Campus Celebrates MLK Legacy

MLK Day of Service participants

From January, 2015

By Mary Abowd
Photo by Robert Kozloff

On Aug. 11, 1957, in Montgomery, Ala., Dr. Martin Luther King Jr. asked his congregation what he considered “life’s most persistent and urgent question: What are you doing for others?” That call to service was an ever-present reminder to everyone celebrating King’s legacy across campus. King’s message imbued the work of this year’s honored diversity leaders, the words and music expressed in the MLK Celebration on Jan. 15, and volunteer work the following weekend on the Day of Service.

More than 250 members of the University of Chicago community filled the Ida Noyes Cloister Club on Jan. 17 to participate in the MLK Day of Service, an event sponsored by the University Community Service Center to encourage students, faculty, and staff to honor the memory of King. The service day topped off several days of activities, which included honoring three Diversity Leadership Award winners, a service with keynote speaker, the Rev. Jesse L. Jackson Sr., and small group dialogues to reflect on King’s “Justice Without Violence” speech.

Volunteers boarded school buses that took them to some 20 different service sites scattered across Chicago’s South Side—soup kitchens, housing and economic development organizations, churches, and schools—where they cleaned, painted, organized, and forged new friendships with community members.

First-year student Sara Zubi learned the full significance of the day for the very first time. “I never knew Martin Luther King Day was actually meant to be a day of service,” she said as she knelt shelving children’s books in the library at William H. Ray Elementary School, at 5631 S. Kimbark Ave. “The day has a lot more meaning when you can give back to the community, just like King did.”

This year’s Day of Service was organized in collaboration with two new partners, the Office of Civic Engagement and the Laboratory Schools, under the theme “Bridging Generations: How Can We Work Together to Strengthen Our Communities?” Michelle Obama oversaw the Day of Service as the first director of the UCSC and created the University medical center’s annual Day of Service and Reflection in 2002, when she served as Vice President for Community and External Affairs for the University Hospitals. The two events have since become a tradition.

Living King’s Legacy

Lab School art teacher Gina Alicea perched on a ladder helping to install ceiling beams at a housing site run by Hope Works Community Development Corporation, a neighborhood non-profit affiliated with Living Hope Church, at 6414 S. Cottage Grove Ave. “Martin Luther King is my hero,” said Alicea, chair of the fine arts department at the Lab School. “I absolutely love what he preached and love to live that legacy.”
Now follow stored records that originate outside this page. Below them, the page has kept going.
(* ===== verification/Migrate.v ===== *)
(** * The migration runner

    src/src/db/migrations.js, src/src/db/migration_guards/applied_ledger.js, the two guards
    that read the live schema (src/src/db/migration_live_schema_guard.js,
    src/src/db/migration_guards/key_witness.js), runMigrations of
    src/src/db/database_setup.js, and the command src/src/db/migrate.js.

    The answers of the server do not fail to parse, and a file read twice reads the same. *)
From S2P Require Import Prelude JsNum Config SqlText Regex SqlRules LiveSchema KeyGuards.
From S2P Require Import MigrationTables Runner.
#[local] Open Scope Z_scope.
#[local] Open Scope update_scope.

(** ** The declared indexes of a table file

    parseExpectedIndexes of src/src/db/table_drift.js. *)

Definition CREATE_INDEX : regex :=
  rx_i "CREATE\s+(UNIQUE\s+)?INDEX\s+`?(\w+)`?\s+ON\s+`?(\w+)`?\s*\(\s*([\s\S]+?)\s*\)\s*;".

Definition index_column (c : jstr) : jstr :=
  let bare := replace_all (rx "`") (fun _ => []) (trim c) in
  let word := match exec (rx "\s+") bare with Some m => pre m | None => bare end in
  replace_first (rx "\(\d+\)$") (fun _ => []) word.

Definition parseExpectedIndexes (sqlData table : jstr) : list declared_index :=
  concat (map (fun m =>
    if negb (eqs (lower (text (group 3 m))) (lower table)) then []
    else
      match nonblank (map index_column (split_on 44 (text (group 4 m)))) with
      | [] => []
      | columns => [DeclaredIndex (text (group 2 m)) (negb (is_empty (text (group 1 m)))) columns]
      end) (exec_all CREATE_INDEX (stripSqlLineComments sqlData))).

Section Runner.
Context {Files : Disk} {Srv : Server}.
Context (strictChecksum : bool) (rawTimeout : option jstr) (runtimeTimeoutMs : num).

Definition declaredUniqueIndexes (table : jstr) : Run (list declared_index) :=
  match file_read table_text table with
  | Absent => mret []
  | Unreadable => fail (FileUnreadable table)
  | Content data => mret (List.filter index_unique (parseExpectedIndexes data table))
  end.

(** ** The guards that ask the server *)

Fixpoint check_clauses (file : jstr) (l : list modify_clause) : Run unit :=
  match l with
  | [] => mret tt
  | Unparsed _ :: _ => fail (ModifyUnread file)
  | Modify table column definition :: l' =>
      rows ← select (fun w => live_rows (db w) table column);
      match find (fun r => bool_decide (is_Some (COLUMN_TYPE r))) rows with
      | None => check_clauses file l'
      | Some live =>
          match losses live definition with
          | [] => check_clauses file l'
          | found => fail (ColumnLoss file found)
          end
      end
  end.

Definition assertNoLiveColumnLoss (file : jstr) (statements : list jstr) : Run unit :=
  check_clauses file (modifyClauses statements).

Definition liveTableExists (table : jstr) : Run bool := select (fun w => has_table (db w) table).

Definition check_target (file table : jstr) : Run unit :=
  declared ← declaredUniqueIndexes table;
  match declared with
  | [] => mret tt
  | _ =>
      exists_ ← liveTableExists table;
      if negb exists_ then mret tt
      else
        rows ← select (fun w => statistics_of (db w) table);
        if witnessed declared rows then mret tt else fail (NoWitness file table)
  end.

Definition assertUniqueKeyWitness (file : jstr) (statements : list jstr) : Run unit :=
  each (check_target file) (targetsNeedingWitness statements).

(** ** One file *)

(** What every file of a run sees. *)
Record run_context := RunContext {
  includeManual : bool;
  only : option (list jstr);
  appliedByName : gmap jstr jstr;
  orphanByChecksum : gmap jstr jstr
}.

Section OneFile.
Context (context : run_context).

Definition note (f : run_result -> run_result) : Run unit := modify (fun w => w <| result ::= f |>).
Definition note_pending (file : jstr) : Run unit :=
  note (fun r => r <| pending := pending r ++ [file] |>).

Definition fails_closed : bool := includeManual context || strictChecksum.

(** It answers true, or throws. *)
Definition reconcileAppliedMigration (file checksum recorded : jstr) : Run bool :=
  if eqs recorded checksum then mret true
  else
    let heals := match assoc file MIGRATION_CHECKSUM_REBASELINES with
                 | Some r => member recorded (rb_from r) && eqs checksum (rb_to r)
                 | None => false
                 end in
    if heals then set_checksum file checksum;; mret true
    else if fails_closed then fail (ContentChanged file)
    else mret true.

Definition guardMigrationFrontier (file mode : jstr) : Run unit :=
  if negb (eqs mode (js "auto")) then mret tt
  else
    match backdatedFrontierViolation file (map fst (map_to_list (appliedByName context))) with
    | None => mret tt
    | Some f => if fails_closed then fail (Backdated file f) else mret tt
    end.

Definition guardUnregisteredRename (file checksum : jstr) : Run bool :=
  match orphanByChecksum context !! checksum with
  | None | Some [] => mret false
  | Some _ => if fails_closed then fail (UnregisteredRename file)
              else note_pending file;; mret true
  end.

Definition assertDatedMigration (file : jstr) : Run unit :=
  if test DATED file then mret tt else fail (NotDated file).

(** The catalogue is only asked where the file has a precondition. *)
Definition migrationPreconditionSkip (file : jstr) : Run bool :=
  match assoc file MIGRATION_PRECONDITIONS with
  | None => mret false
  | Some skip => select (fun w => skip (catalogue_of (db w)))
  end.

(** [None]: the file is done with. *)
Definition migrationModeOrSkip (file raw checksum : jstr) : Run (option jstr) :=
  let mode := migrationMode raw in
  skip ← migrationPreconditionSkip file;
  if (skip : bool) then
    insert_ledger_row (LedgerRow file checksum mode);;
    note (fun r => r <| baselined := baselined r ++ [file] |>);;
    mret None
  else if negb (eqs mode (js "auto")) && negb (includeManual context)
  then note_pending file;; mret None
  else mret (Some mode).

Definition refuse_unsafe (file : jstr) (statements : list jstr) : Run unit :=
  match destructiveAutoStatement statements with
  | Some _ => fail (DestructiveDdl file)
  | None =>
      match assertNoDeclaredKeyDrop statements table_text with
      | KeysKept =>
          assertNoLiveColumnLoss file statements;;
          assertUniqueKeyWitness file statements
      | v => fail (KeyRefused file v)
      end
  end.

(** [await conn.query(stmt)] *)
Definition run_one (file stmt : jstr) : Run unit :=
  query (fun w =>
    let '(ok, d) := run_statement stmt (db w) in
    (if ok then inr tt else inl QueryFailed,
     on_session (fun s => s <| s_ran := s_ran s ++ [stmt] |>)
       (w <| db := d |> <| log := log w ++ [Sent file stmt ok] |>))).

Definition applyMigrationFile (file raw checksum mode : jstr) : Run unit :=
  let statements := splitSqlStatements raw in
  (if eqs mode (js "auto") then refuse_unsafe file statements else mret tt);;
  session_activate rawTimeout;;
  modify (fun w => w <| sessionDirty := true |>);;
  each (run_one file) statements;;
  insert_ledger_row (LedgerRow file checksum mode);;
  note (fun r => r <| applied := applied r ++ [file] |>).

Definition in_scope (file : jstr) : bool :=
  match only context with None => true | Some names => member file names end.

Definition processMigration (file : jstr) : Run unit :=
  let recorded := appliedByName context !! file in
  if negb (in_scope file) then
    if bool_decide (is_Some recorded) then mret tt else note_pending file
  else
    assertDatedMigration file;;
    match migration_text file with
    | None => fail (FileUnreadable file)
    | Some raw =>
        let checksum := sha256 raw in
        done_ ← match recorded with
                | Some r => reconcileAppliedMigration file checksum r
                | None => mret false
                end;
        if (done_ : bool) then mret tt
        else
          renamed ← guardUnregisteredRename file checksum;
          if (renamed : bool) then mret tt
          else
            mode ← migrationModeOrSkip file raw checksum;
            match mode with
            | None => mret tt
            | Some mode =>
                guardMigrationFrontier file mode;;
                applyMigrationFile file raw checksum mode
            end
    end.
End OneFile.

(** ** A run *)

Definition ends_with (suffix s : jstr) : bool := startsWith (rev suffix) (rev s).

Definition sql_files (names : list jstr) : list jstr :=
  sort_strings (List.filter (ends_with (js ".sql")) names).

(** [[].concat(opts.only).map(trim).filter(Boolean)] *)
Definition only_names (names : list jstr) : list jstr := nonblank (map trim names).

Definition validateMigrationTargets (files : list jstr) (names : option (list jstr)) : Run unit :=
  match names with
  | None => mret tt
  | Some [] => fail NoTargets
  | Some l =>
      match List.filter (fun n => negb (member n files)) l with
      | [] => mret tt
      | unknown => fail (UnknownTargets unknown)
      end
  end.

(** Renames, in the ledger and in the Map. *)
Fixpoint apply_renames (l : list (jstr * jstr)) (m : gmap jstr jstr) : Run (gmap jstr jstr) :=
  match l with
  | [] => mret m
  | (from, to) :: l' =>
      rename_row from to;;
      apply_renames l' (match m !! from with
                        | Some c => delete from (<[to := c]> m)
                        | None => m
                        end)
  end.

(** The first name of each checksum, in the order of the names. *)
Definition orphans (m : gmap jstr jstr) (files : list jstr) : gmap jstr jstr :=
  foldl (fun acc name =>
    match m !! name with
    | None | Some [] => acc
    | Some c => if bool_decide (is_Some (acc !! c)) then acc else <[c := name]> acc
    end) ∅ (orphanedLedgerNames (map fst (map_to_list m)) files).

Definition loadAppliedLedger (files : list jstr) : Run (gmap jstr jstr * gmap jstr jstr) :=
  rows ← query (fun w => match ledger w with
                         | None => (inl QueryFailed, w)
                         | Some l => (inr (lt_rows l), w)
                         end);
  let names := foldl (fun m r => <[lr_name r := lr_checksum r]> m) ∅ rows in
  m ← apply_renames (planLedgerRenames (map fst (map_to_list names))) names;
  mret (m, orphans m files).

Definition locked_run (manual : bool) (names : option (list jstr)) (files : list jstr) : Run unit :=
  (if bool_decide (names = None) then session_activate rawTimeout else mret tt);;
  ensureMigrationsLedger;;
  ledgers ← loadAppliedLedger files;
  each (processMigration (RunContext manual names ledgers.1 ledgers.2)) files.

Definition leased_run (manual : bool) (names : option (list jstr)) (files : list jstr) : Run unit :=
  attempt assertStrictSqlMode_on
    (fun e => modify (fun w => w <| sessionDirty := true |>);; fail e);;
  got ← get_lock;
  if negb got then note (fun r => r <| lockSkipped := true |>)
  else
    ensuring (locked_run manual names files)
      (back ← session_release runtimeTimeoutMs;
       modify (fun w => w <| returnToPool := back |>)).

(** The variables of a call. *)
Definition start_run : Run unit := modify (fun w =>
  w <| touched := false |> <| sessionDirty := false |> <| returnToPool := true |> <| result := no_result |>).

Definition runMigrationsInner (manual : bool) (names : option (list jstr)) : Run unit :=
  let names := only_names <$> names in
  start_run;;
  match sql_files <$> migrations_dir with
  | None | Some [] => mret tt
  | Some files =>
      validateMigrationTargets files names;;
      getConnection runtimeTimeoutMs;;
      ensuring (leased_run manual names files)
        (back ← gets returnToPool;
         dirty ← gets sessionDirty;
         if (back : bool) then retireMigrationConnection dirty else mret tt)
  end.

(** ** The contracts around it *)

Definition on_own_connection (m : Run unit) : Run unit :=
  getConnection runtimeTimeoutMs;; ensuring m release.

Definition assertStrictSqlMode : Run unit := on_own_connection assertStrictSqlMode_on.

Definition assert_contract (contract : catalogue -> contract_verdict) : Run unit :=
  on_own_connection
    (v ← select (fun w => contract (catalogue_of (db w)));
     match v with
     | ContractHolds => mret tt
     | _ => fail (ContractBroken v)
     end).

Definition runMigrations (manual : bool) (names : option (list jstr)) : Run run_result :=
  assertStrictSqlMode;;
  runMigrationsInner manual names;;
  r ← gets result;
  each assert_contract CONTRACTS;;
  mret r.

(** ** The command *)

Inductive parsed :=
  | Help
  | Refusal (message : String.string)
  | Parsed (targets : list jstr) (status json : bool).

Definition push_targets (targets : list jstr) (v : jstr) : list jstr :=
  targets ++ nonblank (map trim (split_on 44 v)).

Fixpoint parse_from (argv : list jstr) (targets : list jstr) (status json : bool) : parsed :=
  match argv with
  | [] =>
      if json && negb status then Refusal "--json requires --status"
      else if status && negb (bool_decide (targets = [])) then
        Refusal "--status cannot be combined with --file"
      else Parsed targets status json
  | a :: rest =>
      if eqs a (js "--help") || eqs a (js "-h") then Help
      else if eqs a (js "--status") then parse_from rest targets true json
      else if eqs a (js "--json") then parse_from rest targets status true
      else
        let grown named k :=
          if (length named =? length targets)%nat then Refusal "names no migration file" else k named in
        if eqs a (js "--file") || eqs a (js "-f") then
          match rest with
          | [] => Refusal "requires a migration filename argument"
          | v :: rest' =>
              if startsWith (js "-") v then Refusal "requires a migration filename argument"
              else grown (push_targets targets v) (fun named => parse_from rest' named status json)
          end
        else if startsWith (js "--file=") a then
          grown (push_targets targets (drop (length (js "--file=")) a))
            (fun named => parse_from rest named status json)
        else Refusal "unrecognized argument"
  end.

Definition parseArgs (argv : list jstr) : parsed := parse_from argv [] false false.

(** Names of the files with a row, and of the others. *)
Definition migrationStatus : Run (list jstr * list jstr) :=
  let files := default [] (sql_files <$> migrations_dir) in
  names ← match files with
          | [] => mret []
          | _ =>
              getConnection runtimeTimeoutMs;;
              ensuring (select (fun w => map lr_name (rows_of w))) release
          end;
  mret (List.filter (fun f => member f names) files, List.filter (fun f => negb (member f names)) files).

Inductive exit_code := ExitOk | ExitFailed | ExitRefused.

(** The environment names a database. *)
Definition main (argv : list jstr) : Run exit_code :=
  match parseArgs argv with
  | Help => mret ExitOk
  | Refusal _ => mret ExitRefused
  | Parsed targets status _ =>
      attempt
        (if (status : bool) then migrationStatus;; mret ExitOk
         else
           r ← runMigrations true (match targets with [] => None | _ => Some targets end);
           mret (if lockSkipped r then ExitRefused else ExitOk))
        (fun _ => mret ExitFailed)
  end.
End Runner.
Zubi recruited volunteers from her residence hall to join her at Ray, where they worked side-by-side with librarian Linda Sue Collins, who told students about her own role during the civil rights movement. As an African American fourth-grader, Collins withstood racism and humiliation integrating an all-white school in Indianapolis. “They had never had African American students in that school before and fought viciously to keep us from being integrated,” she said. Collins said she found solace in the public library where she spent hours reading about Black history—an experience that led to her career as a public school librarian. “There are millions of stories like mine, of people who you’ve never heard about but who collectively made a difference,” she said.

Several blocks south, at Stony Island Avenue and 65th Street, UChicago students washed windows and painted tech-inspired graphics at Artifice, a storefront after-school technology center for neighborhood youth conceived of and run by a group of students and alumni, including several graduate students in Biophysical Sciences, as well as Adam Hammond, PhD’01, curriculum director of their doctoral program. Artifice partners with Woodlawn East Community and Neighbors, Inc., a community social and economic development organization that allows the group to use the space.

Graduate student Peter Dahlberg volunteers his time at Artifice every Saturday and is helping launch technology outreach programs in local public schools. His dedication is infectious. “We think we may already have recruited some more regulars,” Dahlberg said, motioning to the undergraduate students busily at work.

Making a Lasting Impact

Indeed, the Day of Service is meant to serve as an “entry point” for students interested in making a longer-term commitment to community involvement, said Amy Chan, director of the University Community Service Center. “We hope students will take away the idea that strengthening the community is a collective responsibility.”

A luncheon following work at the service sites featured keynote speaker Timuel Black, AM’54, longtime civil rights activist and one of the University’s 2015 Diversity Leadership Award winners. It also provided the opportunity for students to engage in critical dialogue with community partners about the meaning of the day. “We try to contextualize the service experience so that students understand at a macro level how their work contributes to furthering social justice,” Chan said. “Many students continue to engage in volunteer service because of having that conversation.”

For first-year George Adames, the small group reflection helped him recognize his duty to get involved. “We are called to recognize our privileges and act as channels through which to share our resources with those in the community who might not have the same privileges we do,” Adames said. “The great thing about the MLK Day of Service is that it allows the UChicago student body to come together as a community to make a tangible impact.”